In an effort to keep businesses open and help the public stay safe, Gov. Brian P. Kemp urged residents and businesses Monday to continue following COVID-19 safety guidelines through a new campaign called Georgia Safety Promise.

“As we continue to fight COVID-19, we want to ensure Georgia businesses and the public are abiding by public health guidance in order to keep Georgia healthy and open for business,” Kemp stated. “The Georgia Safety Promise is a pledge between business owners and and the public to join together to maintain a safe environment following Georgia Department of Public Health and CDC guidelines. 

“By working together, we can continue to protect the lives and livelihoods of all Georgians,” the governor added.

Businesses that commit to the Georgia Safety Promise voluntarily agree to follow the latest guidelines from the Governor’s Office and the Georgia Department of Public Health, Kemp said, which calls for the promotion of social distancing, wearing face coverings, cleaning surfaces, and washing and sanitizing hands.

Kemp said business that agreed to participate would receive a variety of resources to help share the message of safety.

Residents may also commit to the Georgia Safety Promise by following the guidelines in place and supporting businesses that have committed to the promise.

“Under the leadership of Gov. Kemp, and with the full support and engagement of the business community and the public, we will continue to work collaboratively to keep Georgia open for business while safeguarding the health of all Georgians,” said Kathleen E. Toomey, M.D., M.P.H., commissioner of the Georgia Department of Public Health. “The promise to practice social distancing, to wear a face covering in public, and to wash your hands is a small commitment that will have a powerful, positive impact on the future of our state.”

Karen Bremer, CEO of the Georgia Restaurant Association, said it was “vital” for businesses to do all they could to ensure consumer and employee confidence — including committing to the Georgia Safety Promise.

“Businesses can think of the Georgia Safety Promise as a complimentary marketing asset that will help communicate your commitment to your patrons’ health and well-being,” Bremer said. “When you submit your declaration, you will receive a toolkit that includes social media graphics and sample posts, a sample press release announcement, and a downloadable decal that you can display to the public.
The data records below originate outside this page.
Definition decode_pfcp_upd_traffic_endpt_ie_t : pfcp_upd_traffic_endpt_ie_t -> ie_decoder pfcp_upd_traffic_endpt_ie_t :=
  dec_group set_upd_traffic_endpt_header (fun value => set_upd_traffic_endpt_frmd_ipv6_route_count 0 (set_upd_traffic_endpt_framed_route_count 0 value)) (fun ie_type here value =>
    if ie_type =? PFCP_IE_TRAFFIC_ENDPT_ID then into decode_pfcp_traffic_endpt_id_ie_t value.(upd_traffic_endpt_traffic_endpt_id) set_upd_traffic_endpt_traffic_endpt_id here value
    else if ie_type =? PFCP_IE_FTEID then into decode_pfcp_fteid_ie_t value.(upd_traffic_endpt_local_fteid) set_upd_traffic_endpt_local_fteid here value
    else if ie_type =? PFCP_IE_NTWK_INST then into decode_pfcp_ntwk_inst_ie_t value.(upd_traffic_endpt_ntwk_inst) set_upd_traffic_endpt_ntwk_inst here value
    else if ie_type =? PFCP_IE_UE_IP_ADDRESS then into decode_pfcp_ue_ip_address_ie_t value.(upd_traffic_endpt_ue_ip_address) set_upd_traffic_endpt_ue_ip_address here value
    else if ie_type =? PFCP_IE_FRAMED_ROUTING then into decode_pfcp_framed_routing_ie_t value.(upd_traffic_endpt_framed_routing) set_upd_traffic_endpt_framed_routing here value
    else if ie_type =? PFCP_IE_FRAMED_ROUTE then into_next 8 decode_pfcp_framed_route_ie_t value.(upd_traffic_endpt_framed_route) value.(upd_traffic_endpt_framed_route_count) set_upd_traffic_endpt_framed_route set_upd_traffic_endpt_framed_route_count here value
    else if ie_type =? PFCP_IE_FRMD_IPV6_RTE then into_next 8 decode_pfcp_frmd_ipv6_route_ie_t value.(upd_traffic_endpt_frmd_ipv6_rte) value.(upd_traffic_endpt_frmd_ipv6_route_count) set_upd_traffic_endpt_frmd_ipv6_rte set_upd_traffic_endpt_frmd_ipv6_route_count here value
    else skip_ie here value).

Definition decode_pfcp_upd_dupng_parms_ie_t : pfcp_upd_dupng_parms_ie_t -> ie_decoder pfcp_upd_dupng_parms_ie_t :=
  dec_group set_upd_dupng_parms_header id (fun ie_type here value =>
    if ie_type =? PFCP_IE_DST_INTFC then into decode_pfcp_dst_intfc_ie_t value.(upd_dupng_parms_dst_intfc) set_upd_dupng_parms_dst_intfc here value
    else if ie_type =? PFCP_IE_OUTER_HDR_CREATION then into decode_pfcp_outer_hdr_creation_ie_t value.(upd_dupng_parms_outer_hdr_creation) set_upd_dupng_parms_outer_hdr_creation here value
    else if ie_type =? PFCP_IE_TRNSPT_LVL_MARKING then into decode_pfcp_trnspt_lvl_marking_ie_t value.(upd_dupng_parms_trnspt_lvl_marking) set_upd_dupng_parms_trnspt_lvl_marking here value
    else if ie_type =? PFCP_IE_FRWDNG_PLCY then into decode_pfcp_frwdng_plcy_ie_t value.(upd_dupng_parms_frwdng_plcy) set_upd_dupng_parms_frwdng_plcy here value
    else skip_ie here value).

Definition decode_pfcp_frwdng_parms_ie_t : pfcp_frwdng_parms_ie_t -> ie_decoder pfcp_frwdng_parms_ie_t :=
  dec_group set_frwdng_parms_header id (fun ie_type here value =>
    if ie_type =? PFCP_IE_DST_INTFC then into decode_pfcp_dst_intfc_ie_t value.(frwdng_parms_dst_intfc) set_frwdng_parms_dst_intfc here value
    else if ie_type =? PFCP_IE_NTWK_INST then into decode_pfcp_ntwk_inst_ie_t value.(frwdng_parms_ntwk_inst) set_frwdng_parms_ntwk_inst here value
    else if ie_type =? PFCP_IE_REDIR_INFO then into decode_pfcp_redir_info_ie_t value.(frwdng_parms_redir_info) set_frwdng_parms_redir_info here value
    else if ie_type =? PFCP_IE_OUTER_HDR_CREATION then into decode_pfcp_outer_hdr_creation_ie_t value.(frwdng_parms_outer_hdr_creation) set_frwdng_parms_outer_hdr_creation here value
    else if ie_type =? PFCP_IE_TRNSPT_LVL_MARKING then into decode_pfcp_trnspt_lvl_marking_ie_t value.(frwdng_parms_trnspt_lvl_marking) set_frwdng_parms_trnspt_lvl_marking here value
    else if ie_type =? PFCP_IE_FRWDNG_PLCY then into decode_pfcp_frwdng_plcy_ie_t value.(frwdng_parms_frwdng_plcy) set_frwdng_parms_frwdng_plcy here value
    else if ie_type =? PFCP_IE_HDR_ENRCHMT then into decode_pfcp_hdr_enrchmt_ie_t value.(frwdng_parms_hdr_enrchmt) set_frwdng_parms_hdr_enrchmt here value
    else if ie_type =? PFCP_IE_TRAFFIC_ENDPT_ID then into decode_pfcp_traffic_endpt_id_ie_t value.(frwdng_parms_lnkd_traffic_endpt_id) set_frwdng_parms_lnkd_traffic_endpt_id here value
    else if ie_type =? PFCP_IE_PROXYING then into decode_pfcp_proxying_ie_t value.(frwdng_parms_proxying) set_frwdng_parms_proxying here value
    else skip_ie here value).

Definition decode_pfcp_dupng_parms_ie_t : pfcp_dupng_parms_ie_t -> ie_decoder pfcp_dupng_parms_ie_t :=
  dec_group set_dupng_parms_header id (fun ie_type here value =>
    if ie_type =? PFCP_IE_DST_INTFC then into decode_pfcp_dst_intfc_ie_t value.(dupng_parms_dst_intfc) set_dupng_parms_dst_intfc here value
    else if ie_type =? PFCP_IE_OUTER_HDR_CREATION then into decode_pfcp_outer_hdr_creation_ie_t value.(dupng_parms_outer_hdr_creation) set_dupng_parms_outer_hdr_creation here value
    else if ie_type =? PFCP_IE_TRNSPT_LVL_MARKING then into decode_pfcp_trnspt_lvl_marking_ie_t value.(dupng_parms_trnspt_lvl_marking) set_dupng_parms_trnspt_lvl_marking here value
    else if ie_type =? PFCP_IE_FRWDNG_PLCY then into decode_pfcp_frwdng_plcy_ie_t value.(dupng_parms_frwdng_plcy) set_dupng_parms_frwdng_plcy here value
    else skip_ie here value).

Definition decode_pfcp_create_far_ie_t : pfcp_create_far_ie_t -> ie_decoder pfcp_create_far_ie_t :=
  dec_group set_create_far_header (fun value => set_create_far_dupng_parms_count 0 value) (fun ie_type here value =>
    if ie_type =? PFCP_IE_FAR_ID then into decode_pfcp_far_id_ie_t value.(create_far_far_id) set_create_far_far_id here value
    else if ie_type =? PFCP_IE_APPLY_ACTION then into decode_pfcp_apply_action_ie_t value.(create_far_apply_action) set_create_far_apply_action here value
    else if ie_type =? PFCP_IE_FRWDNG_PARMS then into decode_pfcp_frwdng_parms_ie_t value.(create_far_frwdng_parms) set_create_far_frwdng_parms here value
    else if ie_type =? PFCP_IE_BAR_ID then into decode_pfcp_bar_id_ie_t value.(create_far_bar_id) set_create_far_bar_id here value
    else if ie_type =? PFCP_IE_DUPNG_PARMS then into_next 8 decode_pfcp_dupng_parms_ie_t value.(create_far_dupng_parms) value.(create_far_dupng_parms_count) set_create_far_dupng_parms set_create_far_dupng_parms_count here value
    else skip_ie here value).

Definition decode_pfcp_upd_frwdng_parms_ie_t : pfcp_upd_frwdng_parms_ie_t -> ie_decoder pfcp_upd_frwdng_parms_ie_t :=
  dec_group set_upd_frwdng_parms_header id (fun ie_type here value =>
    if ie_type =? PFCP_IE_DST_INTFC then into decode_pfcp_dst_intfc_ie_t value.(upd_frwdng_parms_dst_intfc) set_upd_frwdng_parms_dst_intfc here value
    else if ie_type =? PFCP_IE_NTWK_INST then into decode_pfcp_ntwk_inst_ie_t value.(upd_frwdng_parms_ntwk_inst) set_upd_frwdng_parms_ntwk_inst here value
    else if ie_type =? PFCP_IE_REDIR_INFO then into decode_pfcp_redir_info_ie_t value.(upd_frwdng_parms_redir_info) set_upd_frwdng_parms_redir_info here value
    else if ie_type =? PFCP_IE_OUTER_HDR_CREATION then into decode_pfcp_outer_hdr_creation_ie_t value.(upd_frwdng_parms_outer_hdr_creation) set_upd_frwdng_parms_outer_hdr_creation here value
    else if ie_type =? PFCP_IE_TRNSPT_LVL_MARKING then into decode_pfcp_trnspt_lvl_marking_ie_t value.(upd_frwdng_parms_trnspt_lvl_marking) set_upd_frwdng_parms_trnspt_lvl_marking here value
    else if ie_type =? PFCP_IE_FRWDNG_PLCY then into decode_pfcp_frwdng_plcy_ie_t value.(upd_frwdng_parms_frwdng_plcy) set_upd_frwdng_parms_frwdng_plcy here value
    else if ie_type =? PFCP_IE_HDR_ENRCHMT then into decode_pfcp_hdr_enrchmt_ie_t value.(upd_frwdng_parms_hdr_enrchmt) set_upd_frwdng_parms_hdr_enrchmt here value
    else if ie_type =? PFCP_IE_PFCPSMREQ_FLAGS then into decode_pfcp_pfcpsmreq_flags_ie_t value.(upd_frwdng_parms_pfcpsmreq_flags) set_upd_frwdng_parms_pfcpsmreq_flags here value
    else if ie_type =? PFCP_IE_TRAFFIC_ENDPT_ID then into decode_pfcp_traffic_endpt_id_ie_t value.(upd_frwdng_parms_lnkd_traffic_endpt_id) set_upd_frwdng_parms_lnkd_traffic_endpt_id here value
    else skip_ie here value).

Definition decode_pfcp_node_rpt_rsp_t : pfcp_node_rpt_rsp_t -> ie_decoder pfcp_node_rpt_rsp_t :=
  dec_message set_node_rpt_rsp_header id (fun ie_type here value =>
    if ie_type =? PFCP_IE_NODE_ID then into decode_pfcp_node_id_ie_t value.(node_rpt_rsp_node_id) set_node_rpt_rsp_node_id here value
    else if ie_type =? PFCP_IE_CAUSE then into decode_pfcp_cause_ie_t value.(node_rpt_rsp_cause) set_node_rpt_rsp_cause here value
    else if ie_type =? PFCP_IE_OFFENDING_IE then into decode_pfcp_offending_ie_ie_t value.(node_rpt_rsp_offending_ie) set_node_rpt_rsp_offending_ie here value
    else skip_ie here value).

Definition decode_pfcp_ovrld_ctl_info_ie_t : pfcp_ovrld_ctl_info_ie_t -> ie_decoder pfcp_ovrld_ctl_info_ie_t :=
  dec_group_nolen set_ovrld_ctl_info_header id (fun ie_type here value =>
    if ie_type =? PFCP_IE_SEQUENCE_NUMBER then into decode_pfcp_sequence_number_ie_t value.(ovrld_ctl_info_ovrld_ctl_seqn_nbr) set_ovrld_ctl_info_ovrld_ctl_seqn_nbr here value
    else if ie_type =? PFCP_IE_METRIC then into decode_pfcp_metric_ie_t value.(ovrld_ctl_info_ovrld_reduction_metric) set_ovrld_ctl_info_ovrld_reduction_metric here value
    else if ie_type =? PFCP_IE_TIMER then into decode_pfcp_timer_ie_t value.(ovrld_ctl_info_period_of_validity) set_ovrld_ctl_info_period_of_validity here value
    else if ie_type =? PFCP_IE_OCI_FLAGS then into decode_pfcp_oci_flags_ie_t value.(ovrld_ctl_info_ovrld_ctl_info_flgs) set_ovrld_ctl_info_ovrld_ctl_info_flgs here value
    else skip_ie here value).

Definition decode_pfcp_hrtbeat_rsp_t : pfcp_hrtbeat_rsp_t -> ie_decoder pfcp_hrtbeat_rsp_t :=
  dec_message set_hrtbeat_rsp_header id (fun ie_type here value =>
    if ie_type =? PFCP_IE_RCVRY_TIME_STMP then into decode_pfcp_rcvry_time_stmp_ie_t value.(hrtbeat_rsp_rcvry_time_stmp) set_hrtbeat_rsp_rcvry_time_stmp here value
    else skip_ie here value).

Definition decode_pfcp_app_det_info_ie_t : pfcp_app_det_info_ie_t -> ie_decoder pfcp_app_det_info_ie_t :=
  dec_group_nolen set_app_det_info_header id (fun ie_type here value =>
    if ie_type =? PFCP_IE_APPLICATION_ID then into decode_pfcp_application_id_ie_t value.(app_det_info_application_id) set_app_det_info_application_id here value
    else if ie_type =? PFCP_IE_APP_INST_ID then into decode_pfcp_app_inst_id_ie_t value.(app_det_info_app_inst_id) set_app_det_info_app_inst_id here value
    else if ie_type =? PFCP_IE_FLOW_INFO then into decode_pfcp_flow_info_ie_t value.(app_det_info_flow_info) set_app_det_info_flow_info here value
    else skip_ie here value).

Definition decode_pfcp_pdi_ie_t : pfcp_pdi_ie_t -> ie_decoder pfcp_pdi_ie_t :=
  dec_group set_pdi_header (fun value => set_pdi_frmd_ipv6_route_count 0 (set_pdi_framed_route_count 0 (set_pdi_qfi_count 0 (set_pdi_eth_pckt_fltr_count 0 (set_pdi_sdf_filter_count 0 value))))) (fun ie_type here value =>
    if ie_type =? PFCP_IE_SRC_INTFC then into decode_pfcp_src_intfc_ie_t value.(pdi_src_intfc) set_pdi_src_intfc here value
    else if ie_type =? PFCP_IE_FTEID then into decode_pfcp_fteid_ie_t value.(pdi_local_fteid) set_pdi_local_fteid here value
    else if ie_type =? PFCP_IE_NTWK_INST then into decode_pfcp_ntwk_inst_ie_t value.(pdi_ntwk_inst) set_pdi_ntwk_inst here value
    else if ie_type =? PFCP_IE_UE_IP_ADDRESS then into decode_pfcp_ue_ip_address_ie_t value.(pdi_ue_ip_address) set_pdi_ue_ip_address here value
    else if ie_type =? PFCP_IE_TRAFFIC_ENDPT_ID then into decode_pfcp_traffic_endpt_id_ie_t value.(pdi_traffic_endpt_id) set_pdi_traffic_endpt_id here value
    else if ie_type =? PFCP_IE_APPLICATION_ID then into decode_pfcp_application_id_ie_t value.(pdi_application_id) set_pdi_application_id here value
    else if ie_type =? PFCP_IE_ETH_PDU_SESS_INFO then into decode_pfcp_eth_pdu_sess_info_ie_t value.(pdi_eth_pdu_sess_info) set_pdi_eth_pdu_sess_info here value
    else if ie_type =? PFCP_IE_FRAMED_ROUTING then into decode_pfcp_framed_routing_ie_t value.(pdi_framed_routing) set_pdi_framed_routing here value
    else if ie_type =? PFCP_IE_SDF_FILTER then into_next 8 decode_pfcp_sdf_filter_ie_t value.(pdi_sdf_filter) value.(pdi_sdf_filter_count) set_pdi_sdf_filter set_pdi_sdf_filter_count here value
    else if ie_type =? PFCP_IE_ETH_PCKT_FLTR then into_next 8 decode_pfcp_eth_pckt_fltr_ie_t value.(pdi_eth_pckt_fltr) value.(pdi_eth_pckt_fltr_count) set_pdi_eth_pckt_fltr set_pdi_eth_pckt_fltr_count here value
    else if ie_type =? PFCP_IE_QFI then into_next 8 decode_pfcp_qfi_ie_t value.(pdi_qfi) value.(pdi_qfi_count) set_pdi_qfi set_pdi_qfi_count here value
    else if ie_type =? PFCP_IE_FRAMED_ROUTE then into_next 8 decode_pfcp_framed_route_ie_t value.(pdi_framed_route) value.(pdi_framed_route_count) set_pdi_framed_route set_pdi_framed_route_count here value
    else if ie_type =? PFCP_IE_FRMD_IPV6_RTE then into_next 8 decode_pfcp_frmd_ipv6_route_ie_t value.(pdi_frmd_ipv6_rte) value.(pdi_frmd_ipv6_route_count) set_pdi_frmd_ipv6_rte set_pdi_frmd_ipv6_route_count here value
    else skip_ie here value).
I hope every business in Georgia takes advantage of this opportunity and, in turn, sees a growth in sales and overall customer confidence.”

To commit to the pledge and to learn more about the Georgia Safety Promise, visit

As of Monday afternoon, the Georgia Department of Health confirmed there had been a total of 97,064 COVID-19 cases across the state, 2,878 deaths, a total of 11,919 hospitalizations and a total of 2,441 ICU admissions.

In Newton County, there were 734 total confirmed cases, 95 hospitalizations and 12 deaths.